The animated series has showcased so many different guest stars over its nearly two-decade history, all relishing the idea of coming on the program and doing voice overs of their animated likeness and allowing Homer and his family to parody them to no end. Stars like the aforementioned Keifer Sutherland have been apart of this history making series, along with Gillian Anderson and David Duchovny doing an X-Files satire, astronaut Neil Armstrong, Mr. Spock himself-Leonard Nimoy, director/actors Penny Marshall and Albert Brooks, the great James Earl Jones, George Takei, Ringo Starr, even the late and great comedians Johnny Carson and Bob Hope. The list of guest stars reads like a virtual entertainment whos who log book. Other animated movies and shows haven’t escaped Homer and Bart’s sharp tongue of wit. The program has parodied Shrek, Disney classics and live-action films like the Star Trek franchise, the Pirates of the Caribbean and so many more.

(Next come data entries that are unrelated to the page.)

Inductive whence := SEEK_SET | SEEK_CUR | SEEK_END.

(** uefi_io.c:225-244 ntfs_device_uefi_io_seek. [pos] and [len] are unsigned,
    and so are the sums and comparisons they take part in. *)
Definition ntfs_device_uefi_io_seek (dev : ntfs_device) (offset : Z) (w : whence) : ntfs_device * Z :=
  let f := fd dev in
  let pos := match w with
    | SEEK_SET => Z.min (u64 (Z.max offset 0)) (flen f)
    | SEEK_CUR => Z.min (Z.max (u64 (fpos f + offset)) 0) (flen f)
    | SEEK_END => Z.min (Z.max (u64 (flen f + offset)) 0) (flen f)
    end in
  (set_fd dev (mkfd (startSector f) (hiddenSectors f) (sectorSize f) (sectorCount f) pos (flen f)), 0).

(** uefi_io.c:569-590 ntfs_device_uefi_io_sync *)
Definition ntfs_device_uefi_io_sync (dev : ntfs_device) : ntfs_device * outcome unit :=
  if nd_readonly dev then (dev, Fail EROFS)
  else (mkdev (disk dev) (fd dev) (nd_open dev) (nd_readonly dev) false (nd_block dev) false, Ret tt).

(** fcntl.h:4-6 O_RDONLY *)
Definition O_RDONLY : Z := 0.
Definition O_RDWR : Z := 2.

“Our show is parody of what we see in life,” supervising director Matt Kirkland told Animation World Magazine recently. “Life keeps changing and moving on. There’s always new ideas for us to parody.”

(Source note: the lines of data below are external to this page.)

(* ===== verification/Utf.v ===== *)
(** * UTF-8 and UTF-16 (ntfs/unistr.c)

    File names are UTF-16 on the volume and UTF-8 in the interface of the
    driver.  The conversions first compute the size of the result, allocate
    it, and then convert unit by unit into it; the model keeps the buffer, so
    that a size that is too small is a [Fault]. *)
From S2P Require Import Prelude Unistr.

(** config.h:4-4 PATH_MAX *)
Definition PATH_MAX : Z := 255.
(** layout.h:1065-1065 NTFS_MAX_NAME_LEN *)
Definition NTFS_MAX_NAME_LEN : Z := 255.

(** ** UTF-16 to UTF-8 *)

(** unistr.c:459-490 utf16_to_utf8_size. The loop; the length was checked
    after every unit, [surrog] is a high surrogate that waits for the low
    one. *)
Fixpoint size8_loop (ins : ustr) (n : nat) (surrog : bool) (count outs_len : Z) : outcome Z :=
  match n with
  | O => if surrog then Fail EILSEQ else Ret count
  | S n' =>
    match ins with
    | [] => Fault
    | c :: ins' =>
      if c =? 0 then (if surrog then Fail EILSEQ else Ret count)
      else
        let next surrog count :=
          if outs_len <? count then Fail ENAMETOOLONG else size8_loop ins' n' surrog count outs_len in
        if surrog then
          if (0xdc00 <=? c) && (c <? 0xe000) then next false (count + 4) else Fail EILSEQ
        else if c <? 0x80 then next false (count + 1)
        else if c <? 0x800 then next false (count + 2)
        else if c <? 0xd800 then next false (count + 3)
        else if c <? 0xdc00 then next true count
        else if 0xe000 <=? c then next false (count + 3)
        else Fail EILSEQ
    end
  end.

(** unistr.c:452-498 utf16_to_utf8_size *)
Definition utf16_to_utf8_size (ins : ustr) (ins_len outs_len : Z) : outcome Z :=
  size8_loop ins (Z.to_nat ins_len) false 0 outs_len.

(** unistr.c:548-578 ntfs_utf16_to_utf8. What one unit stores and the new
    [halfpair]. *)
Definition utf8_unit (halfpair c : Z) : outcome (bytes * Z) :=
  if negb (halfpair =? 0) then
    if (0xdc00 <=? c) && (c <? 0xe000) then
      Ret ([u8 (0xf0 + Z.land (Z.shiftr (halfpair + 64) 8) 7);
            u8 (0x80 + Z.land (Z.shiftr (halfpair + 64) 2) 63);
            u8 (0x80 + Z.land (Z.shiftr c 6) 15 + Z.shiftl (Z.land halfpair 3) 4);
            u8 (0x80 + Z.land c 63)], 0)
    else Fail EILSEQ
  else if c <? 0x80 then Ret ([u8 c], 0)
  else if c <? 0x800 then
    Ret ([u8 (Z.lor 0xc0 (Z.land (Z.shiftr c 6) 0x3f)); u8 (Z.lor 0x80 (Z.land c 0x3f))], 0)
  else if c <? 0xd800 then
    Ret ([u8 (Z.lor 0xe0 (Z.shiftr c 12)); u8 (Z.lor 0x80 (Z.land (Z.shiftr c 6) 0x3f));
          u8 (Z.lor 0x80 (Z.land c 0x3f))], 0)
  else if c <? 0xdc00 then Ret ([], c)
  else if 0xe000 <=? c then
    Ret ([u8 (Z.lor 0xe0 (Z.shiftr c 12)); u8 (Z.lor 0x80 (Z.land (Z.shiftr c 6) 0x3f));
          u8 (Z.lor 0x80 (Z.land c 0x3f))], 0)
  else Fail EILSEQ.

(** unistr.c:546-580 ntfs_utf16_to_utf8. The loop and the final NUL: the
    buffer and the position. *)
Fixpoint utf8_loop (ins : ustr) (n : nat) (halfpair : Z) (outs : bytes) (t : Z) : outcome (bytes * Z) :=
  let finish := let! outs := wr outs t 0 in Ret (outs, t) in
  match n with
  | O => finish
  | S n' =>
    match ins with
    | [] => Fault
    | c :: ins' =>
      if c =? 0 then finish
      else
        let! (x, halfpair') := utf8_unit halfpair c in
        let! outs := wrn outs t x in
        let t := t + zlen x in
        let! outs := (if (halfpair =? 0) && (c <? 0x80) then wr outs t 0 else Ret outs) in
        utf8_loop ins' n' halfpair' outs t
    end
  end.

Section Convert.
(** Allocation: whether it succeeds. *)
Context (malloc : Z -> bool).

(** unistr.c:509-620 ntfs_utf16_to_utf8. The buffer, which is allocated when
    [outs] is NULL, and the number of bytes without the NUL. *)
Definition ntfs_utf16_to_utf8 (ins : ustr) (ins_len : Z) (outs : option bytes) (outs_len : Z)
  : outcome (bytes * Z) :=
  let outs_len := match outs with None => PATH_MAX | Some _ => outs_len end in
  let! size := utf16_to_utf8_size ins ins_len outs_len in
  match outs with
  | Some outs => utf8_loop ins (Z.to_nat ins_len) 0 outs 0
  | None =>
    if malloc (size + 1) then
      utf8_loop ins (Z.to_nat ins_len) 0 (replicate (Z.to_nat (size + 1)) 0) 0
    else Fail ENOMEM
  end.

(** unistr.c:837-867 ntfs_ucstombs. The encoding is UTF-8; [None] for [ins] is
    a NULL pointer. *)
Definition ntfs_ucstombs (ins : option ustr) (ins_len : Z) (outs : option bytes) (outs_len : Z)
  : outcome (bytes * Z) :=
  match ins with
  | None => Fail EINVAL
  | Some ins =>
    if match outs with Some _ => outs_len =? 0 | None => false end then Fail ENAMETOOLONG
    else ntfs_utf16_to_utf8 ins ins_len outs outs_len
  end.

(** ** UTF-8 to UTF-16 *)

(** [if (!*s) break;] and the rest of the sequence. *)
Definition unless_nul {A} (s : bytes) (stop : outcome A) (k : bytes -> outcome A) : outcome A :=
  match s with [] => Fault | c :: s' => if c =? 0 then stop else k s' end.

The credit for the lasting impression the show has made must be laid squarely in the lap of show creator Matt Groening and his staff of nearly 100 talented writers, and of course, the voice actors that have brought life to Homer, Marge, Bart, Lisa and their pacifier sucking baby, as well as a whole list of memorable characters.
“I love the style that we stumbled into, this high-velocity pacing that allowed us to do every kind of comedy we could think of, from the most highfalutin’ literary references to sub-Three Stooges physical abuse,” creator Matt Groening told USA Today.
“The Simpsons” will be making another kind of history on July 27 of this year. The whole family and their motley crew of townfolk will be featured in a major motion picture for the big screen called “The Simpsons Movie,” written by Groening and James L. Brooks, helmed by “Ice Age’s” David Silverman and starring all those voice actors we have become so familiar with over these past 400 episodes, along with guest stars Kelsey Grammer (“Frasier,” “X-Men: The Last Stand”), Minnie Driver (“Riches”) and Joe Mantegna reprising his role of Fat Tony.
[Main voice actors have been Dan Castellaneta (Homer), Julie Kavner (Marge), Nancy Cartwright (Bart), Yeardley Smith (Lisa), and the very versatile Harry Shearer and Hank Azaria, along with the late Phil Hartman have provided the voices of a whole bevy of familiar and hillarious characters on the show.]


















I've not watched much at all this season. It got really old mid last year and just wasn't funny anymore. I watched episode 399 and 400 to catch the history making ones but the 24 wasn't funny at all to me (maybe because I missed 398 and don't like 24 that much) but 400 was just head scratching.
I really thought the joke was the credits, not that the show was really over.